Each line in the records below, from the one that contains "filepos priv' = pos" to the one that contains "erewrite bind_eq by apply Eb. cbn [ret].", should be reproduced exactly, the first and last included.

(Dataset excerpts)
════

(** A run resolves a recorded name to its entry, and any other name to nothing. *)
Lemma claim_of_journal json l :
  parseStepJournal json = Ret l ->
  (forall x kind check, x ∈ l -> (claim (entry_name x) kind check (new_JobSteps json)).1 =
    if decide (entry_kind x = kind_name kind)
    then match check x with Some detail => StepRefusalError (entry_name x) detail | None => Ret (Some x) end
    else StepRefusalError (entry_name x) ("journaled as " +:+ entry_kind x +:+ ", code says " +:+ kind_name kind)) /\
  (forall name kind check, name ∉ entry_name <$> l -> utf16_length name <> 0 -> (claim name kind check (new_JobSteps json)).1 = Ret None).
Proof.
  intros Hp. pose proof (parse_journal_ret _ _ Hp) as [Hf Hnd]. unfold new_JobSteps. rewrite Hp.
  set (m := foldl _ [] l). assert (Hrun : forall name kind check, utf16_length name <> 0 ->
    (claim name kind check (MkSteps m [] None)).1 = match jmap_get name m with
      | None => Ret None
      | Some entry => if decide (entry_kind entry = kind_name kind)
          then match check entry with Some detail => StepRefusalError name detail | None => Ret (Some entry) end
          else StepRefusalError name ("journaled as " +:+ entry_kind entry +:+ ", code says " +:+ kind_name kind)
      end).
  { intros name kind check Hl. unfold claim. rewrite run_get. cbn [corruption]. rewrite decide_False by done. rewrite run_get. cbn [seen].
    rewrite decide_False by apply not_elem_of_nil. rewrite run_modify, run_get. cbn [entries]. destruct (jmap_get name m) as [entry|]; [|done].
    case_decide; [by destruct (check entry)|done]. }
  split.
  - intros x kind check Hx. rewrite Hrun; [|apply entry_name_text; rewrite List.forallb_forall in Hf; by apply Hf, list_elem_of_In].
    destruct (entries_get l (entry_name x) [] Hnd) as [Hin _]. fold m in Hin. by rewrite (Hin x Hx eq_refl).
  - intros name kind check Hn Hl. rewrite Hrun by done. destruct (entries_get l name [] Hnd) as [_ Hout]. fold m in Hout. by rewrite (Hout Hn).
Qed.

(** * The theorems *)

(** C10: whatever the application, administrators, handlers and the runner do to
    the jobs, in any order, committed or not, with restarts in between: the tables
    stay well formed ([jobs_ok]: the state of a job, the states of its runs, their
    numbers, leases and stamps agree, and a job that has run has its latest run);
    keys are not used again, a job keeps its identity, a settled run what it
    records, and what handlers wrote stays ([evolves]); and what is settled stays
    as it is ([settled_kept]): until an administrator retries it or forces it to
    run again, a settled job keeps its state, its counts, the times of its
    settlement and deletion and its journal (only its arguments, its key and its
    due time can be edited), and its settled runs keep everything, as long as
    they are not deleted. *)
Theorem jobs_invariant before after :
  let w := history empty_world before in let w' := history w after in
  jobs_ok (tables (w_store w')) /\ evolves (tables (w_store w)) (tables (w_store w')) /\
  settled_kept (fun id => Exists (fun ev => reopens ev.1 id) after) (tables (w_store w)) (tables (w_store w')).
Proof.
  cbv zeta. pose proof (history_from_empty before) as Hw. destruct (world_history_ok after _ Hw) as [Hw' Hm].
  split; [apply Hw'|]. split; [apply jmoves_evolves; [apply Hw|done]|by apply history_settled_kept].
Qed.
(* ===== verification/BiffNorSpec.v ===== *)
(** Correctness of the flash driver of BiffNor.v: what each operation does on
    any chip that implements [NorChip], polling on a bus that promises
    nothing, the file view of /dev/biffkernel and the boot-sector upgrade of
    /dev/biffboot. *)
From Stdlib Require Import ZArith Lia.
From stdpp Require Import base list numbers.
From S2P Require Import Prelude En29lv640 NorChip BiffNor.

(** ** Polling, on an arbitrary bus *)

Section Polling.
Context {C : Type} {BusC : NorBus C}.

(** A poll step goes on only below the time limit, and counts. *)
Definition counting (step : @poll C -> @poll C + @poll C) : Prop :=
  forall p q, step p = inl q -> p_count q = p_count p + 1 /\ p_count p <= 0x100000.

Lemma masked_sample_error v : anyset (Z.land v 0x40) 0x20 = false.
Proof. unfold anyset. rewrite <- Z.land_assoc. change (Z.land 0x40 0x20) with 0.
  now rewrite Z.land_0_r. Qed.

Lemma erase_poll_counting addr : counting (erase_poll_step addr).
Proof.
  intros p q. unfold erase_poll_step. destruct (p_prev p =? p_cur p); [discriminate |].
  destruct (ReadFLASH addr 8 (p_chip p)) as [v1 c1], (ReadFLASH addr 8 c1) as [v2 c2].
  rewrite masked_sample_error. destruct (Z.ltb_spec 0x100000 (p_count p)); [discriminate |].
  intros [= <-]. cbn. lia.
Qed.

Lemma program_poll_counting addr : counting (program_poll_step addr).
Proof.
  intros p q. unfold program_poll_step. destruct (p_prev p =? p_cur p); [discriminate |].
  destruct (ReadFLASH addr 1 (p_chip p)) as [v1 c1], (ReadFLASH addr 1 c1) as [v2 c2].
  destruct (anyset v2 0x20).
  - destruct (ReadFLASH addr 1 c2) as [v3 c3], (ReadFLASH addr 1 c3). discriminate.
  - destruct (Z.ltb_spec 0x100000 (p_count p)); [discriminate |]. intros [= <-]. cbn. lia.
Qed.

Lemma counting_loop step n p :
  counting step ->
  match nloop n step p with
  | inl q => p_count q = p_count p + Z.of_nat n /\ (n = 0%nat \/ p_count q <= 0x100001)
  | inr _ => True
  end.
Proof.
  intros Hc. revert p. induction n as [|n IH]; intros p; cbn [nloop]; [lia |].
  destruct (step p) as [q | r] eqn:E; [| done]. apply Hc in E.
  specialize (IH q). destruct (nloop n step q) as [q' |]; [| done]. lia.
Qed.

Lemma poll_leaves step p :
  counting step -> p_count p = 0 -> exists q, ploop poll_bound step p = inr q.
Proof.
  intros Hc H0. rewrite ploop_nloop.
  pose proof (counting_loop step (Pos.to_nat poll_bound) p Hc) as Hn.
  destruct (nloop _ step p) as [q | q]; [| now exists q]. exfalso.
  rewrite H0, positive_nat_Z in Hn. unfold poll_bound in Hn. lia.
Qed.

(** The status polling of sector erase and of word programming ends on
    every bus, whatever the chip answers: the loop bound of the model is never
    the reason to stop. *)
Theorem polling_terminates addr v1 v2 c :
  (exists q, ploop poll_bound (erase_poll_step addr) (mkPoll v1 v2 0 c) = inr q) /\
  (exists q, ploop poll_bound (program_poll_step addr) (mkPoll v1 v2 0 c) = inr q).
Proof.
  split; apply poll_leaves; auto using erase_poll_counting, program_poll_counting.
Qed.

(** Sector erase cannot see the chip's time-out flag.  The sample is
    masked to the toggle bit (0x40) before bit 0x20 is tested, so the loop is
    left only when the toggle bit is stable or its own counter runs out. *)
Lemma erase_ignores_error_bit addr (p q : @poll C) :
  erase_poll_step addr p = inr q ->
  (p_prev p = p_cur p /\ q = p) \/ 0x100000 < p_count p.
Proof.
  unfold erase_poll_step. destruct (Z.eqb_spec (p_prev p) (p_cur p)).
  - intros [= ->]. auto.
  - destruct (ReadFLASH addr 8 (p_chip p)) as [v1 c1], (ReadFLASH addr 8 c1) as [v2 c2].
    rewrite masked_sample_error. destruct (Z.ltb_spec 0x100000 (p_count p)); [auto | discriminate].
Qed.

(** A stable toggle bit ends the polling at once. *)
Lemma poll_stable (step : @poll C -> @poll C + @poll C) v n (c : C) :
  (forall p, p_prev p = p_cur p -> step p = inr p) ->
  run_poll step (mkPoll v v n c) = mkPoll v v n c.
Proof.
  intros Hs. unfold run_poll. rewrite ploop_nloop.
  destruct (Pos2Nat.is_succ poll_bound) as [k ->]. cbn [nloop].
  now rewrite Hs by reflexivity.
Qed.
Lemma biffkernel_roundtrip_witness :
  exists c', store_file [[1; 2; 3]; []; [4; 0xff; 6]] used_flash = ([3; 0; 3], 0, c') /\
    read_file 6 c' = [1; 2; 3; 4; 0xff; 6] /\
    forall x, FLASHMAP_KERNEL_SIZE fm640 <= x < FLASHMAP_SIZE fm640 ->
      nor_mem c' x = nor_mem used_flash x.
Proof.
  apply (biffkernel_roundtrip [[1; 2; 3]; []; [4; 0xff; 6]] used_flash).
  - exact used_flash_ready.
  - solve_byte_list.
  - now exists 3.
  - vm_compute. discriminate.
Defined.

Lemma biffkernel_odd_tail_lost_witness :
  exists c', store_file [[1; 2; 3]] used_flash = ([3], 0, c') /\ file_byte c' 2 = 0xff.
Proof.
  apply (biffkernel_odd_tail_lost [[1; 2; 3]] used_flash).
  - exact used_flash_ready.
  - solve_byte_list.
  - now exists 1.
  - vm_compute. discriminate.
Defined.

════

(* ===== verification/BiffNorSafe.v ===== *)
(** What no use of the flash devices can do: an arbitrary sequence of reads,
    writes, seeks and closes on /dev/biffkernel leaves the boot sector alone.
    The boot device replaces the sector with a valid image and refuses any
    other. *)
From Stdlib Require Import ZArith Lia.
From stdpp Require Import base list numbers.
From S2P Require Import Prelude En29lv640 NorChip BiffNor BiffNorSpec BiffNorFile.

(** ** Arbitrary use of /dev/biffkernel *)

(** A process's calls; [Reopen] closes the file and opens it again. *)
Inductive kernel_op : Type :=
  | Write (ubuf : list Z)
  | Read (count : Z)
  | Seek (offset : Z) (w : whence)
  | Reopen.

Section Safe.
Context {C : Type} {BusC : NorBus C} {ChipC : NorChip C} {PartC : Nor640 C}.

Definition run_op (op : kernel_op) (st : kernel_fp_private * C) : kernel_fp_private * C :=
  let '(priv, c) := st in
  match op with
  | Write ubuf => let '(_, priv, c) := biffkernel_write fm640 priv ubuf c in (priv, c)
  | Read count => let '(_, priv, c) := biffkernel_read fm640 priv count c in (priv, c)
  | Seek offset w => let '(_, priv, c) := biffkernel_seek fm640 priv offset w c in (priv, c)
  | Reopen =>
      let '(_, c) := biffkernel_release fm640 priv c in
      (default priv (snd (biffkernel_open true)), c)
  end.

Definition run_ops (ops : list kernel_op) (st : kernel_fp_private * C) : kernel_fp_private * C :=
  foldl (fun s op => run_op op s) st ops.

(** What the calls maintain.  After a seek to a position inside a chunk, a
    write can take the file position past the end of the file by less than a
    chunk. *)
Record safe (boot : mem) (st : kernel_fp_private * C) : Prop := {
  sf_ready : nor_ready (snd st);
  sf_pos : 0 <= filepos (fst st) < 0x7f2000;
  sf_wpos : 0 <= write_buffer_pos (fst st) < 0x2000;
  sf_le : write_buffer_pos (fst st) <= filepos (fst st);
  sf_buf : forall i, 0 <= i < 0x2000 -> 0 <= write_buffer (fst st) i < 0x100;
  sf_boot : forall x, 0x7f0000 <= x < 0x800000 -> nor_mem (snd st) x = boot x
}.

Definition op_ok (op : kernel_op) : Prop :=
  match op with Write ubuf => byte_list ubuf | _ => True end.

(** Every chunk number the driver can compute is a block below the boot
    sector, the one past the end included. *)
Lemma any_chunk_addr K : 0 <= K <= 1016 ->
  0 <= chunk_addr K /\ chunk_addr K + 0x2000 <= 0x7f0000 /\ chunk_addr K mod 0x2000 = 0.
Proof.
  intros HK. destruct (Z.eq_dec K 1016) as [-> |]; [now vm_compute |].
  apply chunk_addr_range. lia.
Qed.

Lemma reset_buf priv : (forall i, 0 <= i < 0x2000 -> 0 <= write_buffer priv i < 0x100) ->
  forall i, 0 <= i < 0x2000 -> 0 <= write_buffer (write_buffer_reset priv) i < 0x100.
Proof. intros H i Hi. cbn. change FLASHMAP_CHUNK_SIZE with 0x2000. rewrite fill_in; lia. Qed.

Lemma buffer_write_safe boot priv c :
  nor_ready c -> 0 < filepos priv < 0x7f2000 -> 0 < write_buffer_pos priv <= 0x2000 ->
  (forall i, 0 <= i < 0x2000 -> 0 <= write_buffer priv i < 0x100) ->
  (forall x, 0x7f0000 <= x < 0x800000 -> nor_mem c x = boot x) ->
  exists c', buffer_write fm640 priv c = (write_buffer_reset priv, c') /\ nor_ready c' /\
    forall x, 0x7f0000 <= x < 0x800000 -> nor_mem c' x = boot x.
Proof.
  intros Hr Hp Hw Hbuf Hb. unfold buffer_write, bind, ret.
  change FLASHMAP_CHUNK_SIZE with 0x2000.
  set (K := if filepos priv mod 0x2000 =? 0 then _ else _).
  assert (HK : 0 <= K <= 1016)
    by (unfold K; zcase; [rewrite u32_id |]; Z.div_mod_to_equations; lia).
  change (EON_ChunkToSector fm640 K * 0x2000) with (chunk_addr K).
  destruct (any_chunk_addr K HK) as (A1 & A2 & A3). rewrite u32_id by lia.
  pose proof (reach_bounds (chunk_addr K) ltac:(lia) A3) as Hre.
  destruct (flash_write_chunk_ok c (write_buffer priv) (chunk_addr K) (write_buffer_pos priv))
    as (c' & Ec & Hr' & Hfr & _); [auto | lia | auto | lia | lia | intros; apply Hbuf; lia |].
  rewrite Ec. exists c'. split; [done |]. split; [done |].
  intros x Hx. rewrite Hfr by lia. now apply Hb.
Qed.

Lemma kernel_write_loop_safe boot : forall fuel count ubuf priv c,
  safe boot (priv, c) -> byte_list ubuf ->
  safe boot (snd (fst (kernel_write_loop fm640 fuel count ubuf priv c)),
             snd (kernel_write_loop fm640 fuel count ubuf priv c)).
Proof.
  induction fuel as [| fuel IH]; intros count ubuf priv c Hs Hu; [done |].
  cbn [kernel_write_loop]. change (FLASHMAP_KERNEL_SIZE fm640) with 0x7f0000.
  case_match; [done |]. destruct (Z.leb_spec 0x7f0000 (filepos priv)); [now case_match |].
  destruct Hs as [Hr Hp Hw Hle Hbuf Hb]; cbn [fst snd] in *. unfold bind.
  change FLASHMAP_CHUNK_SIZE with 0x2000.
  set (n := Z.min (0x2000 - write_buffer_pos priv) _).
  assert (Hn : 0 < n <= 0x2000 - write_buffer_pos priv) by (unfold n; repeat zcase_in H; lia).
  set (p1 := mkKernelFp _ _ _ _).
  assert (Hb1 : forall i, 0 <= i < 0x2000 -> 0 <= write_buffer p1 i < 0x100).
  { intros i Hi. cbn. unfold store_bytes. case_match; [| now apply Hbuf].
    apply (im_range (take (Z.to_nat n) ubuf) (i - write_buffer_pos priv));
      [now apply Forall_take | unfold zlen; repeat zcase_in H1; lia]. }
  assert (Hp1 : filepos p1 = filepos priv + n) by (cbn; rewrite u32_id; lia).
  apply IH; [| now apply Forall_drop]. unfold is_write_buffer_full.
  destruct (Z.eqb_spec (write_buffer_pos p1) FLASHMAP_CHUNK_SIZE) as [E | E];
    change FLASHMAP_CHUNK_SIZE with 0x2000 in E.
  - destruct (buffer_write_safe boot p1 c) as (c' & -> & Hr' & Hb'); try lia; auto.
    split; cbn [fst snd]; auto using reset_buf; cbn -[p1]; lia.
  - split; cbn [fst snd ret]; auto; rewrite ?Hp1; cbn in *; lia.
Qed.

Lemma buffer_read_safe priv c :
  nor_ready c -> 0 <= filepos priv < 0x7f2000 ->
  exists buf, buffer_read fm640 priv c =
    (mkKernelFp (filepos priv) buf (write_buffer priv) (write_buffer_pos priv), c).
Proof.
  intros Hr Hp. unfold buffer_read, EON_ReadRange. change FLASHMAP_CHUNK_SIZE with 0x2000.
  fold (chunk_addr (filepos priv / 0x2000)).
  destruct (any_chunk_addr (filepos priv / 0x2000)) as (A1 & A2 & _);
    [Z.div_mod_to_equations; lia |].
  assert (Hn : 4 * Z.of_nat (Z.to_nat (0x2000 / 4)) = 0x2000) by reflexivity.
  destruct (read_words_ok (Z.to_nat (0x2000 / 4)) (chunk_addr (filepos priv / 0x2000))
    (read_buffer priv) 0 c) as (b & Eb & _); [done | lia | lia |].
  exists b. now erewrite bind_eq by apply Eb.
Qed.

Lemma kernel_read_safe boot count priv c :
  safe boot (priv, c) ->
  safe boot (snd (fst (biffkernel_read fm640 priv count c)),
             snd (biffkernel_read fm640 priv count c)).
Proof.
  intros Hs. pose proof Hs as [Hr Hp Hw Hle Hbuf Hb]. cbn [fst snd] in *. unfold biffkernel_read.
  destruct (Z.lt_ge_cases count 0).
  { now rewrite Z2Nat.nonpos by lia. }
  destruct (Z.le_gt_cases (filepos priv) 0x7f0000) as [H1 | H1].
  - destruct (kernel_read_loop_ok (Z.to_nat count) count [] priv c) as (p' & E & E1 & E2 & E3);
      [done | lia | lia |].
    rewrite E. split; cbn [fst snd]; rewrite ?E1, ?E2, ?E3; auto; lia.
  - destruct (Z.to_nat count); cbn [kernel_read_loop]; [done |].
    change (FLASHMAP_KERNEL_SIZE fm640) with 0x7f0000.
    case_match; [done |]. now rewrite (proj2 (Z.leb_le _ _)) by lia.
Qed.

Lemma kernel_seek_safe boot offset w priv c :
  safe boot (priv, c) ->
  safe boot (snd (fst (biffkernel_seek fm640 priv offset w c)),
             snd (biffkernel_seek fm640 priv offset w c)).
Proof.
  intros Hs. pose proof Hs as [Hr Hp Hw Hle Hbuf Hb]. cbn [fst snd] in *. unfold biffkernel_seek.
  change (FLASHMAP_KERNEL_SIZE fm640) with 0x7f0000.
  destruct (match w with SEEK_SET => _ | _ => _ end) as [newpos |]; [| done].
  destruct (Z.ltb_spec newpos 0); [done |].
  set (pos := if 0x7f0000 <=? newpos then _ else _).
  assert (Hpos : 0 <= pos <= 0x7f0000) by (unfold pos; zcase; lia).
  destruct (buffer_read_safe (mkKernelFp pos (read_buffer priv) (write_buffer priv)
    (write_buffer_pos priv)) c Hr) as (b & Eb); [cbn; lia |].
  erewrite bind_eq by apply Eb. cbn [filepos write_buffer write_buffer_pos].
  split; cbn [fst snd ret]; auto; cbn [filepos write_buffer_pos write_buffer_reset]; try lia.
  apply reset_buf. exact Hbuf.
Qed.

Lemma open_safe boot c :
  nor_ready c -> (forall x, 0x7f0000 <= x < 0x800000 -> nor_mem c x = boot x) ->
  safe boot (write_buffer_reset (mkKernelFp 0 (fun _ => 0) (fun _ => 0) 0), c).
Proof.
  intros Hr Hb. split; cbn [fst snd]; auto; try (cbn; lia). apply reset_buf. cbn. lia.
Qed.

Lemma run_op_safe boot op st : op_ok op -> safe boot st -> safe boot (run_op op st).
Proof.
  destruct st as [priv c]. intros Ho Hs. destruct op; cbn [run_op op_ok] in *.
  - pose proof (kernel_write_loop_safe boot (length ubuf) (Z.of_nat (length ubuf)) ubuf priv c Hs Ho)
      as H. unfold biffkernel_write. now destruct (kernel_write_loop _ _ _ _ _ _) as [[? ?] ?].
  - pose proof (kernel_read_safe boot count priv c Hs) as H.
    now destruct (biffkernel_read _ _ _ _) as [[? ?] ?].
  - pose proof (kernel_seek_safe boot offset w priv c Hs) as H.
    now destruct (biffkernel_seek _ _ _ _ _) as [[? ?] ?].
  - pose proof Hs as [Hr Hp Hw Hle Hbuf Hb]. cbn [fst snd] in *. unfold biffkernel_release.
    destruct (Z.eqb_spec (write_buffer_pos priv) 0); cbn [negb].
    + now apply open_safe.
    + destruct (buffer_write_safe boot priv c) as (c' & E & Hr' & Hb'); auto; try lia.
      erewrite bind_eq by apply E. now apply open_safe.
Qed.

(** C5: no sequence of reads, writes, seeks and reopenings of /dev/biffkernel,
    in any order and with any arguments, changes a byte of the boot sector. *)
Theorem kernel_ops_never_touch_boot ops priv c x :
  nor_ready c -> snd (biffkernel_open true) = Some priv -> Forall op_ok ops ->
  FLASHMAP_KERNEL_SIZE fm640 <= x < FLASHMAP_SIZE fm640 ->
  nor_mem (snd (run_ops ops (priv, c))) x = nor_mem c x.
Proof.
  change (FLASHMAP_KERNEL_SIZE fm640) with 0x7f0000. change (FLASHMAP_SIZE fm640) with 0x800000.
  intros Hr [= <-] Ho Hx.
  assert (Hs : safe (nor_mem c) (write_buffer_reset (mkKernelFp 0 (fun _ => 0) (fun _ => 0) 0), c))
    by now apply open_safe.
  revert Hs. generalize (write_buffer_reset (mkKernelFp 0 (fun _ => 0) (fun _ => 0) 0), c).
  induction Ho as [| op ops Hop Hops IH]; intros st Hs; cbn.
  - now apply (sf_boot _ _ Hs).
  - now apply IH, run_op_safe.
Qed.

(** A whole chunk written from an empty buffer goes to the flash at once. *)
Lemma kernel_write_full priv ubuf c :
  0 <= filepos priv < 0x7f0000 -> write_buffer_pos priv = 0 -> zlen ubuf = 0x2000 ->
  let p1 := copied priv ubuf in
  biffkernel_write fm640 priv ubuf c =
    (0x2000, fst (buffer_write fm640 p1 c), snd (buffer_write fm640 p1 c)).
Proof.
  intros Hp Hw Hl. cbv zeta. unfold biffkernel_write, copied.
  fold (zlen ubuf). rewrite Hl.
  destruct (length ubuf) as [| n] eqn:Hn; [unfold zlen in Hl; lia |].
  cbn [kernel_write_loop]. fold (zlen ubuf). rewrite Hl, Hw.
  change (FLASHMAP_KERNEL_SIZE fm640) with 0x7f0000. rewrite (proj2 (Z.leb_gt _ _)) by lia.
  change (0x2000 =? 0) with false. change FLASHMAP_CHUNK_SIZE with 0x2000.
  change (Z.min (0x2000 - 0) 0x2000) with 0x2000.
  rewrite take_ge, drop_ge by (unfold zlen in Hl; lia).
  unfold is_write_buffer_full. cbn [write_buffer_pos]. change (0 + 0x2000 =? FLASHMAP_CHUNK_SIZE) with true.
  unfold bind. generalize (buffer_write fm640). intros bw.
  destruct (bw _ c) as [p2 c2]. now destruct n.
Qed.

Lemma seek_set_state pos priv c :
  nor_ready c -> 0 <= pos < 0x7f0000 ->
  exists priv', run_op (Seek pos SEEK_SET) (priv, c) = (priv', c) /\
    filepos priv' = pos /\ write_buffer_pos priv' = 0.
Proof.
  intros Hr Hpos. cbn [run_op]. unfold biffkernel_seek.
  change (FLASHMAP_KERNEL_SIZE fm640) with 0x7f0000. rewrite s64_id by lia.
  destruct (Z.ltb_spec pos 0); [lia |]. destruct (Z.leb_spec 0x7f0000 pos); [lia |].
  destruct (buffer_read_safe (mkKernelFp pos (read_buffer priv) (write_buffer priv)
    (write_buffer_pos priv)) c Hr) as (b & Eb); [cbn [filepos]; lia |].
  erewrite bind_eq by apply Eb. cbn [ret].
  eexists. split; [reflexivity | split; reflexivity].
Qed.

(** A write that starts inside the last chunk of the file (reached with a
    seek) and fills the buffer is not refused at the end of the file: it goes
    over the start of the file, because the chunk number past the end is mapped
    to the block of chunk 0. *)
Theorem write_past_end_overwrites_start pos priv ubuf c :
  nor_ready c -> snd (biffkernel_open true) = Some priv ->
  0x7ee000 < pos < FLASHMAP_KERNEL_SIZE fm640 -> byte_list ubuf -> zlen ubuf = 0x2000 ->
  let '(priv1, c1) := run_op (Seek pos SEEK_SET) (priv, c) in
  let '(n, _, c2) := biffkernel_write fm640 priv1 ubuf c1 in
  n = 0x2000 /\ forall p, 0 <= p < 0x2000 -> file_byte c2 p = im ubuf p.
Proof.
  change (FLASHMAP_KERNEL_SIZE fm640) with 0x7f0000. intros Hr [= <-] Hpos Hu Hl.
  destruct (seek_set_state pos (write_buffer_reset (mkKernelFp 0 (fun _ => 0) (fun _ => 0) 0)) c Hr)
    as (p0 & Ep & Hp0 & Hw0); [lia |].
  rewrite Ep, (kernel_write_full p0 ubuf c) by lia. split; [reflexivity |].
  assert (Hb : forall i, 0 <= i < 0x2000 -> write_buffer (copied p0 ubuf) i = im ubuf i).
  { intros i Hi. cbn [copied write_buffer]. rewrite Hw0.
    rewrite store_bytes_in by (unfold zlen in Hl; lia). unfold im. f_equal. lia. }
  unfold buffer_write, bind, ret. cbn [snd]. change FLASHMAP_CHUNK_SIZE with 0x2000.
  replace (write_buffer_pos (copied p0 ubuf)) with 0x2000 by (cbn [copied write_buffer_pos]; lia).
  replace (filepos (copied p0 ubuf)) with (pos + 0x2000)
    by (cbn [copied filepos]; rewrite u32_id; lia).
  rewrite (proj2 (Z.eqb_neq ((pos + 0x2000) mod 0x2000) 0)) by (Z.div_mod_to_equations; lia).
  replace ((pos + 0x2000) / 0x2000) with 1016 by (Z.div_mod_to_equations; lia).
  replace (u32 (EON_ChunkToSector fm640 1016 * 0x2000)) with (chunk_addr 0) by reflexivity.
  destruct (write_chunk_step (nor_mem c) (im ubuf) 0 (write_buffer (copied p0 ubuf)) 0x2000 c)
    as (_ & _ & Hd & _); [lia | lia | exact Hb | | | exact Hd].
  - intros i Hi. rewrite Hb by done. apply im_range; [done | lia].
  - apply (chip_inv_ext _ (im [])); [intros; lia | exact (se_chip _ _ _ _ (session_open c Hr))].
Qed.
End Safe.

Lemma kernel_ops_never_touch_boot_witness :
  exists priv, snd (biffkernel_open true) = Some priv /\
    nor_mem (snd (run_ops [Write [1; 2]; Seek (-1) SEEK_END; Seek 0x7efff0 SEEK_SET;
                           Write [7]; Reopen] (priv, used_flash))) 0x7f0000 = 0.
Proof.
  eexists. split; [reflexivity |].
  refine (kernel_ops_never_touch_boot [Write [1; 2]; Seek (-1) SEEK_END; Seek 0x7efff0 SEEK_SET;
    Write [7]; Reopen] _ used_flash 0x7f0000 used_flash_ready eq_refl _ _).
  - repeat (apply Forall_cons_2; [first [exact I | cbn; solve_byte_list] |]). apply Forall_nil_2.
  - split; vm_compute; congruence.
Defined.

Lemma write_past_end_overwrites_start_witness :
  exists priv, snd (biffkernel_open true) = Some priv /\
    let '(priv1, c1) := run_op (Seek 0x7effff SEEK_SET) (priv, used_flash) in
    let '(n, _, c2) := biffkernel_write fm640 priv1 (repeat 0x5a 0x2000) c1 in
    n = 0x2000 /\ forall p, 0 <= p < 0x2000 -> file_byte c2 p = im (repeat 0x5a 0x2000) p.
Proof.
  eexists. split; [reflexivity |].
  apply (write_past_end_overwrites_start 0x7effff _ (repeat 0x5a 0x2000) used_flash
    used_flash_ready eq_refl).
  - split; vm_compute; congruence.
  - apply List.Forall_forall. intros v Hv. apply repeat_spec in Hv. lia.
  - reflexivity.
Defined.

════

### Written solution
    filepos priv' = pos /\ write_buffer_pos priv' = 0.
Proof.
  intros Hr Hpos. cbn [run_op]. unfold biffkernel_seek.
  change (FLASHMAP_KERNEL_SIZE fm640) with 0x7f0000. rewrite s64_id by lia.
  destruct (Z.ltb_spec pos 0); [lia |]. destruct (Z.leb_spec 0x7f0000 pos); [lia |].
  destruct (buffer_read_safe (mkKernelFp pos (read_buffer priv) (write_buffer priv)
    (write_buffer_pos priv)) c Hr) as (b & Eb); [cbn [filepos]; lia |].
  erewrite bind_eq by apply Eb. cbn [ret].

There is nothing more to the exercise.